Train travel was already restricted, but their coach was able to take them back to Rome. There, Folmi coordinated her charges’ flights home from a hotel paid for by Contiki. International flights were being canceled across the board, and while most guests got out within 24 hours, one Australian woman had to wait five days. By then, Folmi’s own flight had been canceled three times. They eventually left together.

Back in Guernsey, Folmi had to quarantine for two weeks as Italy was classed as a “hot zone.” Then, “work evaporated.” She finally made it back to guiding in January 2022.

“It made my heart swell,” she says about her return to Pompeii. “I felt, yeah, we’re back.”

The airline executive

marty st george

Marty St. George: “We started thinking, huh, something’s going on.”

Marty St. George

As the interim chief commercial officer at Norwegian Airlines, Marty St. George was commuting weekly between New York and Oslo in early 2020. Little did he know his life was about to be turned upside down.

Every Thursday, he would fly from Oslo to London to work with the UK team, and on March 11, he took his flight as usual.

“I just had an overnight bag — I’d left every bit of clothing, my computer, books, everything in my apartment in Oslo,” he says.

That night, as the WHO declared a pandemic, then-President Donald Trump closed the US borders to arrivals from Europe. St. George’s daughter called him in the middle of the night to tell him to come home — so on March 12, instead of returning to Oslo, he flew from London to Boston.

“I went to dinner — the restaurant was empty. Friday morning I flew to New York, thinking I should stop at the grocery store. I walked into Whole Foods to find the shelves empty, people yelling. I’d only left five days earlier and the place had collapsed.”

St. George — who’s now based in Chile as chief commercial officer of LATAM — said they were noticing a downturn of bookings from late January 2020.

“We started thinking, huh, something’s going on, but we weren’t sure what the cause was,” he says.

“I remember hearing about it in China in January, and dismissing it. We didn’t know what would happen in Europe.

“I thought it’d be a month and we’d get over it. I went through demand bumps in both Gulf Wars, after 9/11 and after the recession. I predicted another bump, not a tsunami.”

Lunch with a friend from Hong Kong in February made him think differently. And by the last week of February, he says, “We knew something bad was happening” in aviation.

Airlines tend to use advance bookings as working capital — in other words, to buy fuel. Without new bookings coming in but flights still running, the airlines were “bleeding cash,” he says.

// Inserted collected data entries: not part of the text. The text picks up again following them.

(** * Spans *)

(* src: packages/ai/src/evidence.ts:30-40 EvidenceSpan *)
Record EvidenceSpan := { sp_category : string; sp_term : string; sp_start : Z; sp_end : Z; sp_text : string }.
(* src: packages/ai/src/evidence.ts:47-50 EVIDENCE_REQUIRED_CATEGORIES *)
Definition EVIDENCE_REQUIRED_CATEGORIES : list string :=
  ["profanity"; "hate_speech"; "racism"; "harassment"; "personal_attack"; "threat"; "violence"; "terrorism_extremism";
   "sexual_vulgarity"; "scam"; "phishing"].
(* src: packages/ai/src/evidence.ts:56-60 CATEGORY_CONFIDENCE_THRESHOLD *)
Definition CATEGORY_CONFIDENCE_THRESHOLD : list (string * Q) :=
  [("profanity", 8 # 10); ("hate_speech", 85 # 100); ("racism", 85 # 100); ("harassment", 8 # 10); ("personal_attack", 8 # 10);
   ("threat", 85 # 100); ("violence", 85 # 100); ("terrorism_extremism", 9 # 10); ("sexual_vulgarity", 85 # 100);
   ("scam", 8 # 10); ("phishing", 8 # 10)]%Q.
(* src: packages/ai/src/evidence.ts:61-61 DEFAULT_CATEGORY_THRESHOLD *)
Definition DEFAULT_CATEGORY_THRESHOLD : Q := (7 # 10)%Q.
(** The lookup finds the members every object inherits as well; none is a number, so they compare as NaN. *)
(* src: packages/ai/src/evidence.ts:63-65 categoryThreshold *)
Definition categoryThreshold (category : string) : js_number :=
  match map_get CATEGORY_CONFIDENCE_THRESHOLD category with
  | Some q => NFin q
  | None => if includes object_prototype_keys category then NNaN else NFin DEFAULT_CATEGORY_THRESHOLD
  end.
(** [c < n] *)
Definition below (c : Q) (n : js_number) : bool :=
  match n with NFin q => q_ltb c q | NPosInf => true | NNegInf | NNaN => false end.

(* src: packages/ai/src/evidence.ts:69-69 isWordChar *)
Definition isWordChar (c : option ascii) : bool :=
  match c with Some a => is_lower a || is_digit a || Ascii.eqb a "*" | None => false end.
(* src: packages/ai/src/evidence.ts:76-81 TERM_SUFFIXES *)
Definition TERM_SUFFIXES : list string :=
  [""; "s"; "es"; "y"; "ies"; "ed"; "d"; "ing"; "er"; "ers"; "ty";
   "a"; "u"; "e"; "o"; "i"; "om"; "ou"; "ov"; "ami"; "och"; "mi"; "ach";
   "at"; "al"; "ala"; "ali"; "am"; "as"; "em"; "eme"; "ete"; "aj"; "ajte";
   "en"; "et"; "st"; "t"; "te"; "n"; "ne"; "ny"; "na"; "no"; "nu"; "ka"; "ko"; "ku"].
(* src: packages/ai/src/evidence.ts:88-92 STEM_SUFFIXES *)
Definition STEM_SUFFIXES : list string :=
  [""; "a"; "u"; "e"; "o"; "y"; "i"; "om"; "ou"; "ov"; "ami"; "och"; "mi";
   "at"; "al"; "ala"; "ali"; "am"; "as"; "em"; "eme"; "ete"; "aj"; "ajte";
   "ovina"; "ovinu"; "ovine"; "ka"; "ko"; "ku"; "ne"; "ny"; "na"; "no"; "nut"].
(* src: packages/ai/src/evidence.ts:99-99 SAFE_WORDS *)
Definition SAFE_WORDS : list string := ["fickle"; "fickles"; "scampi"; "picnic"; "picnics"].

(* src: packages/ai/src/evidence.ts:102-108 tokenMatchesAt *)
Fixpoint tokenMatchesAt (hay term : string) (i : nat) : bool :=
  match term with
  | EmptyString => true
  | String t r =>
      match String.get i hay with
      | Some c => (Ascii.eqb c t || Ascii.eqb c "*") && tokenMatchesAt hay r (S i)
      | None => false
      end
  end.
(** How far the run of word characters at the head of a string reaches. *)
Fixpoint word_run (s : string) : nat :=
  match s with String c r => if isWordChar (Some c) then S (word_run r) else O | EmptyString => O end.
Definition multi_word (term : string) : bool := negb (char_free " " term).
(* src: packages/ai/src/evidence.ts:136-156 findTermSpans *)
Definition span_at (normalized term category : string) (stem : bool) (i : nat) : option EvidenceSpan :=
  if negb (tokenMatchesAt normalized term i) then None
  else if isWordChar (char_before normalized i) then None
  else if multi_word term then
    let e := (i + String.length term)%nat in
    if isWordChar (String.get e normalized) then None
    else Some {| sp_category := category; sp_term := term; sp_start := Z.of_nat i; sp_end := Z.of_nat e; sp_text := slice normalized i e |}
  else
    let e := (i + word_run (str_drop i normalized))%nat in
    let token := slice normalized i e in
    if negb (includes (if stem then STEM_SUFFIXES else TERM_SUFFIXES) (str_drop (String.length term) token)) then None
    else if includes SAFE_WORDS token then None
    else Some {| sp_category := category; sp_term := term; sp_start := Z.of_nat i; sp_end := Z.of_nat e; sp_text := token |}.
(* src: packages/ai/src/evidence.ts:125-158 findTermSpans *)
Definition findTermSpans (normalized term category : string) (stem : bool) : list EvidenceSpan :=
  if negb (nonempty term) || negb (nonempty normalized) || (String.length normalized <? String.length term)%nat then []
  else omap (span_at normalized term category stem) (seq 0 (S (String.length normalized - String.length term))).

On March 8, much of northern Italy was placed into lockdown. Norwegian flew to Milan “so we had problems right off the bat,” he says.

As for his own situation, when he rushed back to the US, he assumed he’d be back in Oslo soon. “At that point we all thought if we isolated for four weeks, it’d go away,” he says.

Of course, it didn’t. Finally, fed up of paying rent on an apartment he wasn’t using, St. George asked his coworkers in Oslo to pack up his belongings and ship them to him in the US. He received them in May.

The B&B owner

Veronica Grechi finally opened her new rooms in 2021.

Veronica Grechi finally opened her new rooms in 2021.

Velona’s Jungle

Veronica Grechi’s dream had always been to share her native Florence with visitors.

Having trained as a hotelier and managed a B&B in the Italian countryside, she returned to her city in 2017 when, alongside her mother and aunt, she transformed her grandparents’ former apartment into a four-room luxury B&B, Velona’s Jungle.

It did well — so well, in fact, that in 2019 they bought the apartment below, and planned to open six new rooms. 2020 was going to be Grechi’s year — not only was she expanding the B&B, but she was having her first child in March. Also, this was the first year that, by January, she was fully booked for the year ahead. “I was thrilled,” she says.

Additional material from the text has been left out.